1. Incubate stable cells expressing Flag-H2A and HA-ubiquitin with buffer A (0.25 M sucrose, 60 mM KCl, 15 mM NaCl, 10 mM MES, pH 6.5, 5 mM MgCl2, 1 mM CaCl2, 0.5% Triton X-100, 1 mM DTT, 0.1 mM PMSF) to release nuclei.
2. Subject the released nuclei to micrococcal nuclease (Sigma) digestion in buffer B (10 mM Tris-HCl, pH 8.0, 100 mM NaCl, 2 mM MgCl2, 0.3 M sucrose, 1 mM PMSF, 5 mM CaCl2) to generate mononucleosomes.
3. Extract these nucleosomes from nuclei with buffer containing 20 mM Tris-HCl, pH 7.9, 10 mM EDTA, and 0.5 M NaCl. 4. After dialysis against histone storage buffer (10 mM Hepes-KOH, pH 7.5, 1 mM EDTA, 10 mM KCl, 0.1 mM PMSF, 0.05% NP40, 10 % glycerol), subject these nucleosomes to immunoprecipitation (IP) with anti-Flag antibody and subject the eluate from Flag IP to IP with anti-HA antibody.
5. Dialyze the eluate from the anti-HA IP, which contains the uH2A-containing nucleosomes, against histone storage buffer.

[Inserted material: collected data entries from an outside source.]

(* ===== verification/MemberCache.v ===== *)
(** * The roster cache of the message service ([internal/service/message/members.go])

    A per-node cache of group rosters with a time to live and a size cap. Each method runs under
    the cache's mutex, so it is one atomic step; the slices it stores and returns are clones. *)

From S2P Require Import Prelude.

Local Open Scope Z_scope.

Definition memberCacheMax : Z := 10000.

Record memberEntry := mkMemberEntry { me_ids : list string; me_expires : Z }.

Record memberCache := mkMemberCache { mc_ttl : Z; mc_entries : gmap string memberEntry }.

Definition newMemberCache (ttl : Z) : memberCache := mkMemberCache ttl ∅.

Definition mc_with (c : memberCache) es := mkMemberCache (mc_ttl c) es.

Definition mc_get (c : memberCache) (groupId : string) (now : Z) : option (list string) * memberCache :=
  if mc_ttl c <=? 0 then (None, c)
  else
    match mc_entries c !! groupId with
    | Some e =>
        if After now (me_expires e) then (None, mc_with c (delete groupId (mc_entries c)))
        else (Some (me_ids e), c)
    | None => (None, mc_with c (delete groupId (mc_entries c)))
    end.

(** [now1] is the clock of the eviction, [now2] the one of the new entry's expiry. *)
Definition mc_set (c : memberCache) (groupId : string) (ids : list string) (now1 now2 : Z) : memberCache :=
  if mc_ttl c <=? 0 then c
  else
    let es :=
      if memberCacheMax <=? Z.of_nat (size (mc_entries c)) then
        let live := filter (λ ke : string * memberEntry, ¬ (me_expires ke.2 < now1)) (mc_entries c) in
        if memberCacheMax <=? Z.of_nat (size live) then ∅ else live
      else mc_entries c in
    mc_with c (<[groupId := mkMemberEntry ids (now2 + mc_ttl c)]> es).

Definition mc_invalidate (c : memberCache) (groupId : string) : memberCache :=
  mc_with c (delete groupId (mc_entries c)).

Inductive mc_op : Type :=
| McGet (groupId : string) (now : Z)
| McSet (groupId : string) (ids : list string) (now1 now2 : Z)
| McInvalidate (groupId : string).

Definition mc_step (c : memberCache) (o : mc_op) : memberCache :=
  match o with
  | McGet g now => (mc_get c g now).2
  | McSet g ids n1 n2 => mc_set c g ids n1 n2
  | McInvalidate g => mc_invalidate c g
  end.

Definition mc_ok (c : memberCache) : Prop := Z.of_nat (size (mc_entries c)) ≤ memberCacheMax.

Lemma mc_delete_size (c : memberCache) g : (size (delete g (mc_entries c)) ≤ size (mc_entries c))%nat.
Proof. apply map_subseteq_size, delete_subseteq. Qed.

Lemma mc_step_ok c o : mc_ok c → mc_ok (mc_step c o).
Proof.
  unfold mc_ok. intros H. destruct o as [g now|g ids n1 n2|g]; simpl.
  - unfold mc_get. destruct (mc_ttl c <=? 0); [done|].
    destruct (mc_entries c !! g) as [e|]; [destruct (After now (me_expires e)); [|done]|]; simpl;
      pose proof (mc_delete_size c g); lia.
  - unfold mc_set. destruct (mc_ttl c <=? 0); [done|]. unfold mc_with. cbn [mc_entries].
    assert (∀ es : gmap string memberEntry, Z.of_nat (size es) < memberCacheMax →
      Z.of_nat (size (<[g := mkMemberEntry ids (n2 + mc_ttl c)]> es)) ≤ memberCacheMax) as Hi.
    { intros es Hes. rewrite map_size_insert. case_match; cbn [id]; lia. }
    destruct (Z.leb_spec memberCacheMax (Z.of_nat (size (mc_entries c)))); [|by apply Hi].
    destruct (Z.leb_spec memberCacheMax (Z.of_nat (size (filter (λ ke : string * memberEntry, ¬ (me_expires ke.2 < n1)) (mc_entries c)))));
      apply Hi; [|done]. by rewrite map_size_empty.
  - pose proof (mc_delete_size c g). unfold mc_invalidate. simpl. lia.
Qed.

(** The roster cache never holds more than 10000 groups, whatever sequence of calls it sees. *)
Lemma memberCache_bounded ttl ops :
  Z.of_nat (size (mc_entries (foldl mc_step (newMemberCache ttl) ops))) ≤ memberCacheMax.
Proof.
  assert (∀ c, mc_ok c → mc_ok (foldl mc_step c ops)) as H.
  { induction ops as [|o ops IH]; intros c Hc; simpl; [done|]. apply IH. by apply mc_step_ok. }
  apply H. unfold mc_ok. simpl. by rewrite map_size_empty.
Qed.

(** After [set], [get] returns the roster until the time to live has passed since the set,
    and nothing afterwards or after [invalidate]. *)
Lemma memberCache_get_set c g ids n1 n2 now :
  0 < mc_ttl c →
  (now ≤ n2 + mc_ttl c → (mc_get (mc_set c g ids n1 n2) g now).1 = Some ids) ∧
  (n2 + mc_ttl c < now → (mc_get (mc_set c g ids n1 n2) g now).1 = None) ∧
  (mc_get (mc_invalidate (mc_set c g ids n1 n2) g) g now).1 = None.
Proof.
  intros Ht. unfold mc_get, mc_invalidate, mc_set, After.
  replace (mc_ttl c <=? 0) with false by (symmetry; lia). simpl.
  replace (mc_ttl c <=? 0) with false by (symmetry; lia).
  rewrite lookup_insert_eq, lookup_delete_eq. simpl.
  split_and!; [intros H; by replace (n2 + mc_ttl c <? now) with false by (symmetry; lia)
              |intros H; by replace (n2 + mc_ttl c <? now) with true by (symmetry; lia)|done].
Qed.

Lemma memberCache_get_set_witness :
  (mc_get (mc_set (newMemberCache 30) "g" ["u___1"; "u___2"]%string 0 5) "g" 20).1 = Some ["u___1"; "u___2"]%string.
Proof. apply (memberCache_get_set (newMemberCache 30) "g" ["u___1"; "u___2"]%string 0 5 20); simpl; lia. Defined.
(* ===== verification/World.v ===== *)
(** * The shared world of the nodes: DTOs, bus events, clocks, faults and transactions

    Any number of nodes serve requests over one database and one event bus. The world holds the
    database, the state each node keeps in memory, the events published on the bus and the offline
    pushes handed to the webhook. A tick counts the effects so far and indexes the clocks, fresh
    ids and faults of the environment [Env], all arbitrary: clocks may go backwards or
    differ between nodes, ids may collide, and any store call, commit or publish may fail before or
    after it took effect. *)

From S2P Require Import Prelude Errcode Strconv Identity Json Store PgStore Conv Conc RateLimit MemberCache.

Local Open Scope Z_scope.

(** ** DTOs ([internal/service/dto/message.go]) *)

Record DtoMessage := mkDtoMessage {
  D_ServerMsgId : string; D_ClientMsgId : string; D_ConversationId : string; D_Seq : Z; D_SessionType : Z;
  D_SenderId : string; D_RecvId : string; D_GroupId : string; D_ContentType : Z; D_Content : string; D_SendTime : Z }.

Definition MessageFromStore (m : Message) : DtoMessage :=
  mkDtoMessage (Msg_ServerMsgId m) (Msg_ClientMsgId m) (Msg_ConversationId m) (Msg_Seq m) (Msg_SessionType m)
    (Msg_SenderId m) (Msg_RecvId m) (Msg_GroupId m) (Msg_ContentType m) (Msg_Content m) (UnixMilli (Msg_SendTime m)).

Record SendRequest := mkSendRequest {
  SR_ClientMsgId : string; SR_SessionType : Z; SR_RecvId : string; SR_GroupId : string;
  SR_ContentType : Z; SR_Content : string; SR_SenderRead : option bool }.

Definition SenderReadFor (r : SendRequest) (internal : bool) : bool :=
  match SR_SenderRead r with Some b => b | None => negb internal end.

(** ** Events *)

(** [message.PushEvent]. *)
Record PushEvent := mkPushEvent {
  PE_ConversationId : string; PE_SessionType : Z; PE_SenderId : string; PE_SenderConnId : string;
  PE_RecvId : string; PE_GroupId : string; PE_Message : DtoMessage }.

(** [message.PushPayload]; [PP_Msg = None] is the nil pointer of a reference. *)
Record PushPayload := mkPushPayload {
  PP_ConversationId : string; PP_Seq : Z; PP_SessionType : Z; PP_SenderId : string; PP_SenderConnId : string;
  PP_RecvId : string; PP_GroupId : string; PP_Ref : bool; PP_Msg : option DtoMessage }.

(** [conversation.ReadEvent]. *)
Record ReadEvent := mkReadEvent {
  RE_UserId : string; RE_ReaderConnId : string; RE_ConversationId : string; RE_ReadSeq : Z }.

(** [bus.Event] with its payload decoded. *)
Inductive BusPayload : Type :=
| TypePush (p : PushPayload)
| TypeKick (UserId : string) (PlatformId : Z) (KeepTokenId : string)
| TypeGroupChanged (GroupId : string)
| TypeConvRead (e : ReadEvent)
| TypePresenceChanged (UserIds : list string).

Record BusEvent := mkBusEvent { BE_NodeId : string; BE_Payload : BusPayload }.

Definition MaxPayloadBytes : Z := 7500.

(** [json.Marshal] of the two structs. *)
Definition marshal_message (m : DtoMessage) : option string :=
  fields [field_string "server_msg_id" (D_ServerMsgId m); field_string "client_msg_id" (D_ClientMsgId m);
    field_string "conversation_id" (D_ConversationId m); field_int "seq" (D_Seq m);
    field_int "session_type" (D_SessionType m); field_string "sender_id" (D_SenderId m);
    field_string_omitempty "recv_id" (D_RecvId m); field_string_omitempty "group_id" (D_GroupId m);
    field_int "content_type" (D_ContentType m); field_string "content" (D_Content m); field_int "send_time" (D_SendTime m)].

Definition marshal_push (p : PushPayload) : option string :=
  fields [field_string "conversation_id" (PP_ConversationId p); field_int "seq" (PP_Seq p);
    field_int "session_type" (PP_SessionType p); field_string "sender_id" (PP_SenderId p);
    field_string_omitempty "sender_conn_id" (PP_SenderConnId p); field_string_omitempty "recv_id" (PP_RecvId p);
    field_string_omitempty "group_id" (PP_GroupId p);
    (if PP_Ref p then Some [("ref", write_bool true)] else Some []);
    match PP_Msg p with
    | None => Some []
    | Some m => match marshal_message m with Some s => Some [("msg"%string, s)] | None => None end
    end].

(** [offlinepush.Notification]. *)
Record Notification := mkNotification {
  N_ConversationId : string; N_Seq : Z; N_SessionType : Z; N_SenderId : string; N_GroupId : string;
  N_ContentType : Z; N_Content : string; N_SendTime : Z }.

Definition EventId (n : Notification) : string := N_ConversationId n +:+ ":" +:+ FormatInt (N_Seq n).

(** ** Environment *)

Inductive Fault : Type := NoFault | FailBefore (msg : string) | FailAfter (msg : string).

Class Env := {
  clock : nat → Z;
  newV7 : nat → string;
  shortId : nat → string;
  fault : nat → Fault }.

(** [message.Config], [group.New]'s limit and the wiring of the services. *)
Record Config := mkConfig {
  MaxContentBytes : Z; MemberCacheTtl : Z; SendPerMin : Z; maxMembers : Z;
  hasOnline : bool; onlineTtl : Z; hasPusher : bool }.

(** ** The world *)

Section World.
Context `{RL : RateLib}.

(** What the message service of one node keeps: limiter, roster cache, the offline-push worker
    tokens in use, the pushes waiting for or running on a worker, and two counters. *)
Record Node := mkNode {
  n_sendLimit : Keyed; n_members : memberCache; n_pushSem : nat; n_pushJobs : list PushEvent;
  n_pushDropped : Z; n_republished : Z }.

(** [w_past] is a history variable: the states the database went through, oldest first. *)
Record World := mkWorld {
  w_db : Db; w_tick : nat; w_nodes : string → Node; w_bus : list BusEvent;
  w_pushes : list (list string * Notification); w_past : list Db }.

Definition w_set_db (w : World) (d : Db) (t : nat) : World :=
  mkWorld d t (w_nodes w) (w_bus w) (w_pushes w) (w_past w ++ [d]).
Definition w_set_tick (w : World) (t : nat) : World :=
  mkWorld (w_db w) t (w_nodes w) (w_bus w) (w_pushes w) (w_past w).
Definition w_set_node (w : World) (nd : string) (n : Node) : World :=
  mkWorld (w_db w) (S (w_tick w)) (λ x, if bool_decide (x = nd) then n else w_nodes w x) (w_bus w) (w_pushes w) (w_past w).
Definition w_add_bus (w : World) (e : BusEvent) : World :=
  mkWorld (w_db w) (S (w_tick w)) (w_nodes w) (w_bus w ++ [e]) (w_pushes w) (w_past w).
Definition w_add_push (w : World) (p : list string * Notification) : World :=
  mkWorld (w_db w) (S (w_tick w)) (w_nodes w) (w_bus w) (w_pushes w ++ [p]) (w_past w).

Definition n_set_limit (n : Node) k := mkNode k (n_members n) (n_pushSem n) (n_pushJobs n) (n_pushDropped n) (n_republished n).
Definition n_set_members (n : Node) c := mkNode (n_sendLimit n) c (n_pushSem n) (n_pushJobs n) (n_pushDropped n) (n_republished n).
Definition n_set_push (n : Node) s j := mkNode (n_sendLimit n) (n_members n) s j (n_pushDropped n) (n_republished n).
Definition n_set_dropped (n : Node) x := mkNode (n_sendLimit n) (n_members n) (n_pushSem n) (n_pushJobs n) x (n_republished n).
Definition n_set_republished (n : Node) x := mkNode (n_sendLimit n) (n_members n) (n_pushSem n) (n_pushJobs n) (n_pushDropped n) x.

Abbreviation M := (prog World).

Context `{EN : Env}.

(** [time.Now()]. *)
Definition getNow : M Z := act (λ w, (clock (w_tick w), w_set_tick w (S (w_tick w)))).

(** [store.NowMs()]. *)
Definition getNowMs : M Z := act (λ w, (NowMs (clock (w_tick w)), w_set_tick w (S (w_tick w)))).

Definition genV7 : M string := act (λ w, (newV7 (w_tick w), w_set_tick w (S (w_tick w)))).

Definition genShortId : M string := act (λ w, (shortId (w_tick w), w_set_tick w (S (w_tick w)))).

(** A store call outside a transaction is one statement. *)
Definition call_step {A} (op : Op A) (w : World) : result A * World :=
  match fault (w_tick w) with
  | NoFault => let '(r, d) := op (w_db w) in (r, w_set_db w d (S (w_tick w)))
  | FailBefore m => (Err (EOther m), w_set_tick w (S (w_tick w)))
  | FailAfter m => (Err (EOther m), w_set_db w (op (w_db w)).2 (S (w_tick w)))
  end.

Definition call {A} (op : Op A) : M (result A) := act (call_step op).

(** A step on the state of one node. *)
Definition node_step {A} (nd : string) (f : Node → A * Node) : M A :=
  act (λ w, let '(a, n) := f (w_nodes w nd) in (a, w_set_node w nd n)).

(** [bus.Publish]: the error says nothing about delivery. *)
Definition bus_step (e : BusEvent) (w : World) : err * World :=
  match fault (w_tick w) with
  | NoFault => (None, w_add_bus w e)
  | FailBefore m => (Some (EOther m), w_set_tick w (S (w_tick w)))
  | FailAfter m => (Some (EOther m), w_add_bus w e)
  end.

Definition busPublish (e : BusEvent) : M err := act (bus_step e).

(** [Pusher.Push], the offline-push webhook. *)
Definition push_step (ids : list string) (n : Notification) (w : World) : err * World :=
  match fault (w_tick w) with
  | NoFault => (None, w_add_push w (ids, n))
  | FailBefore m => (Some (EOther m), w_set_tick w (S (w_tick w)))
  | FailAfter m => (Some (EOther m), w_add_push w (ids, n))
  end.

Definition pusherPush (ids : list string) (n : Notification) : M err := act (push_step ids n).

(** ** Transactions

    The body of a transaction runs on a snapshot [tx_db]; [tx_cap] holds the variables the closure
    captures, which keep their values when the transaction rolls back. *)

Record TxState (C : Type) := mkTx { tx_db : Db; tx_tick : nat; tx_cap : C }.
Arguments mkTx {C}. Arguments tx_db {C}. Arguments tx_tick {C}. Arguments tx_cap {C}.

Definition TxM (C A : Type) : Type := TxState C → result A * TxState C.

Definition tx_ret {C A} (a : A) : TxM C A := λ s, (Ok a, s).

Definition tx_fail {C A} (e : error) : TxM C A := λ s, (Err e, s).

Definition tx_bind {C A B} (m : TxM C A) (k : A → TxM C B) : TxM C B := λ s,
  match m s with
  | (Ok a, s') => k a s'
  | (Err e, s') => (Err e, s')
  end.

(** One statement; an error is an answer, not a stop. *)
Definition stmt {C A} (op : Op A) : TxM C (result A) := λ s,
  match fault (tx_tick s) with
  | NoFault => let '(r, d) := op (tx_db s) in (Ok r, mkTx d (S (tx_tick s)) (tx_cap s))
  | FailBefore m | FailAfter m => (Ok (Err (EOther m)), mkTx (tx_db s) (S (tx_tick s)) (tx_cap s))
  end.

(** [if err != nil { return err }]. *)
Definition tx_check {C A} (r : result A) : TxM C A := match r with Ok a => tx_ret a | Err e => tx_fail e end.

Definition exec {C A} (op : Op A) : TxM C A := tx_bind (stmt op) tx_check.

Definition tx_set {C} (c : C) : TxM C unit := λ s, (Ok tt, mkTx (tx_db s) (tx_tick s) c).

(** [Store.WithTx] ([pgstore/store.go]): begin, the body, commit on success, roll back on error. A
    commit that fails after it took effect reports an error all the same. The transactions of this
    program lock the conversation row first and touch only rows of that conversation,
    so a committed transaction is one atomic step of the world. *)
Definition tx_step {C} (c0 : C) (body : TxM C unit) (w : World) : (C * err) * World :=
  match fault (w_tick w) with
  | FailBefore m | FailAfter m => ((c0, Some (EWrap "pgstore: begin" (EOther m))), w_set_tick w (S (w_tick w)))
  | NoFault =>
      let '(r, s) := body (mkTx (w_db w) (S (w_tick w)) c0) in
      match r with
      | Err e => ((tx_cap s, Some e), w_set_tick w (S (tx_tick s)))
      | Ok _ =>
          match fault (tx_tick s) with
          | NoFault => ((tx_cap s, None), w_set_db w (tx_db s) (S (tx_tick s)))
          | FailBefore m => ((tx_cap s, Some (EOther m)), w_set_tick w (S (tx_tick s)))
          | FailAfter m => ((tx_cap s, Some (EOther m)), w_set_db w (tx_db s) (S (tx_tick s)))
          end
      end
  end.

Definition WithTx {C} (c0 : C) (body : TxM C unit) : M (C * err) := act (tx_step c0 body).

(** ** Transaction lemmas *)

(** What a committed transaction did: its body ran to the end on the database of that moment. *)
Lemma tx_step_inv {C} (c0 : C) body w c e w' :
  tx_step c0 body w = ((c, e), w') →
  (∃ t x, w' = w_set_tick w t ∧ e = Some x) ∨
  (∃ s t, body (mkTx (w_db w) (S (w_tick w)) c0) = (Ok tt, s) ∧ c = tx_cap s ∧
        w' = w_set_db w (tx_db s) t ∧ (e = None ∨ ∃ m, e = Some (EOther m))).
Proof.
  unfold tx_step. destruct (fault (w_tick w)); [|intros [= <- <- <-]; left; eauto..].
  destruct (body _) as [[[]|x] s] eqn:Eb.
  - destruct (fault (tx_tick s)); intros [= <- <- <-]; [right|left|right]; simpl; eauto 10.
  - intros [= <- <- <-]. left. simpl. eauto.
Qed.

Lemma stmt_inv {C A} (op : Op A) (s : TxState C) r s' :
  stmt op s = (r, s') →
  tx_cap s' = tx_cap s ∧
  ((r = Ok (op (tx_db s)).1 ∧ tx_db s' = (op (tx_db s)).2) ∨
   (∃ m, r = Ok (Err (EOther m)) ∧ tx_db s' = tx_db s)).
Proof.
  unfold stmt. destruct (fault (tx_tick s)); [|intros [= <- <-]; simpl; split; [done|]; right; eauto..].
  destruct (op (tx_db s)) as [r0 d]. intros [= <- <-]. simpl. eauto.
Qed.

(** A statement whose error ends the transaction, and that went through. *)
Lemma exec_Ok {C A} (op : Op A) (s : TxState C) a s' :
  exec op s = (Ok a, s') → op (tx_db s) = (Ok a, tx_db s') ∧ tx_cap s' = tx_cap s.
Proof.
  unfold exec, tx_bind. destruct (stmt op s) as [r s1] eqn:E. apply stmt_inv in E as [Hc E].
  destruct E as [[-> Hd]|(m & -> & Hd)].
  - destruct (op (tx_db s)) as [[a'|e] d]; simpl in *; intros [= -> ->]; by subst.
  - by intros [=].
Qed.

Lemma tx_bind_Ok {C A B} (m : TxM C A) (k : A → TxM C B) s b s' :
  tx_bind m k s = (Ok b, s') → ∃ a s1, m s = (Ok a, s1) ∧ k a s1 = (Ok b, s').
Proof. unfold tx_bind. destruct (m s) as [[a|e] s1]; [eauto|by intros [=]]. Qed.

Lemma call_step_inv {A} (op : Op A) w r w' :
  call_step op w = (r, w') →
  (∃ t, r = (op (w_db w)).1 ∧ w' = w_set_db w (op (w_db w)).2 t) ∨
  (∃ t m, r = Err (EOther m) ∧ (w' = w_set_tick w t ∨ w' = w_set_db w (op (w_db w)).2 t)).
Proof.
  unfold call_step. destruct (fault (w_tick w)).
  - destruct (op (w_db w)) as [r0 d]. intros [= <- <-]. simpl. eauto 10.
  - intros [= <- <-]. simpl. eauto 10.
  - intros [= <- <-]. simpl. eauto 10.
Qed.
End World.

Arguments mkTx {C}. Arguments tx_db {C}. Arguments tx_tick {C}. Arguments tx_cap {C}.

Declare Scope tx_scope.
Delimit Scope tx_scope with tx.
Notation "x <- m ;; k" := (tx_bind m (λ x, k)) (at level 100, m at next level, right associativity) : tx_scope.
Notation "m ;; k" := (tx_bind m (λ _, k)) (at level 100, right associativity) : tx_scope.
(* ===== verification/OnlineStore.v ===== *)
(** * The connection registry ([internal/onlinestore], driver [internal/onlinestore/db])

    Rows of [online_conns] with a heartbeat; a row older than the time to live does not count. *)

From S2P Require Import Prelude Errcode Strconv Store PgStore Conc RateLimit World.

Local Open Scope Z_scope.

Record ConnRef := mkConnRef { CR_UserId : string; CR_PlatformId : Z; CR_ConnId : string }.

(** A slice of a map of slices: absent is nil. *)
Definition platforms (byUser : gmap string (list Z)) (id : string) : list Z := default [] (byUser !! id).

(** One row of [Online]: the platform is added once. *)
Definition addPlatform (out : gmap string (list Z)) (r : OnlineConn) : gmap string (list Z) :=
  if bool_decide (OC_PlatformId r ∈ platforms out (OC_UserId r)) then out
  else <[OC_UserId r := platforms out (OC_UserId r) ++ [OC_PlatformId r]]> out.

Definition renewChunk : nat := 500.

Section OnlineDb.
Context `{RL : RateLib} `{EN : Env}.
Variable cfg : Config.

Definition OnlineAdd (nodeId : string) (c : ConnRef) : prog World err :=
  now ← getNowMs;
  r ← call (UpsertOnlineConn (mkOnlineConn (CR_ConnId c) (CR_UserId c) (i32 (CR_PlatformId c)) nodeId now));
  mret (match r with Ok _ => None | Err e => Some e end).

Definition OnlineRemove (c : ConnRef) : prog World err :=
  r ← call (DeleteOnlineConn (CR_ConnId c));
  mret (match r with Ok _ => None | Err e => Some e end).

Fixpoint renewChunks (nodeId : string) (now : Z) (chunks : list (list string)) : prog World err :=
  match chunks with
  | [] => mret None
  | chunk :: rest =>
      r ← call (RenewOnlineConns nodeId chunk now);
      match r with
      | Err e => mret (Some e)
      | Ok _ => renewChunks nodeId now rest
      end
  end.

(** The revived connections are always none for this driver. *)
Definition OnlineRenew (nodeId : string) (conns : list ConnRef) : prog World (result (list ConnRef)) :=
  now ← getNowMs;
  e ← renewChunks nodeId now (Chunk renewChunk (map CR_ConnId conns));
  mret (match e with Some e => Err e | None => Ok [] end).

Definition Online (userIds : list string) : prog World (result (gmap string (list Z))) :=
  now ← getNowMs;
  r ← call (ListOnlineConns userIds (now - onlineTtl cfg));
  mret (match r with Ok cs => Ok (foldl addPlatform ∅ cs) | Err e => Err e end).

Definition PurgeNode (nodeId : string) : prog World err :=
  r ← call (DeleteOnlineConnsByNode nodeId);
  mret (match r with Ok _ => None | Err e => Some e end).
End OnlineDb.

(** The platforms of a user are those of its live rows, each once. *)
Lemma platforms_spec cs out id :
  (∀ u, NoDup (platforms out u)) →
  NoDup (platforms (foldl addPlatform out cs) id) ∧
  ∀ p, p ∈ platforms (foldl addPlatform out cs) id ↔
    p ∈ platforms out id ∨ ∃ r, r ∈ cs ∧ OC_UserId r = id ∧ OC_PlatformId r = p.
Proof.
  revert out. induction cs as [|r cs IH]; intros out Hnd; simpl; [split; [done|]; set_solver|].
  assert (∀ u, NoDup (platforms (addPlatform out r) u) ∧ ∀ p, p ∈ platforms (addPlatform out r) u ↔
    p ∈ platforms out u ∨ OC_UserId r = u ∧ OC_PlatformId r = p) as H1.
  { intros u. unfold addPlatform. case_bool_decide as Hin; [split; [done|]; intros p; naive_solver|].
    unfold platforms at 1 3. destruct (decide (OC_UserId r = u)) as [<-|Hne].
    - rewrite lookup_insert_eq. simpl. split; [|intros p; rewrite elem_of_app, list_elem_of_singleton; naive_solver].
      apply NoDup_app. split_and!; [done| |apply NoDup_singleton]. intros x Hx Hx'. apply list_elem_of_singleton in Hx'. by subst.
    - rewrite lookup_insert_ne by done. split; [apply Hnd|]. unfold platforms. naive_solver. }
  destruct (IH (addPlatform out r)) as [Hn Hp]; [intros u; apply H1|]. split; [done|]. intros p. rewrite Hp.
  destruct (H1 id) as [_ H]. rewrite H. setoid_rewrite elem_of_cons. naive_solver.
Qed.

6. To obtain uH2A-containing core histones, mononucleosomes, and oligonucleosomes, micrococcal nuclease (Sigma) controll digestion to generate nucleosomal arrays ranging from 1 to 15 nucleosomes.
7. Separate mononucleosomes and oligonucleosomes (5-10) by a sucrose gradient (5-30%) and verify by measuring the length of DNA fragments extracted from these nucleosomes.
8. Prepare uH2A-containing core histones by removing DNA components from these nucleosomes with a hydroxyapatite column.

Deubiquitination reactions
9. Incubate 1.5 microgram of nucleosomes with protein fractions derived from HeLa cells in deubiquitination reaction buffer (100 mM Tris-HCl, pH 8.0, 1 mM EDTA, 0.1 mM PMSF, 1 mM DTT, 1 µg/mL aprotinin, 1 µg/mL leupeptin and 1 µg/mL pepstatin A) at 37˚C for 45 min or as indicated.
10. Terminate the reaction by addition of SDS-PAGE sample loading buffer and proteins were resolved on SDS-PAGE and blotted with the anti-HA antibody.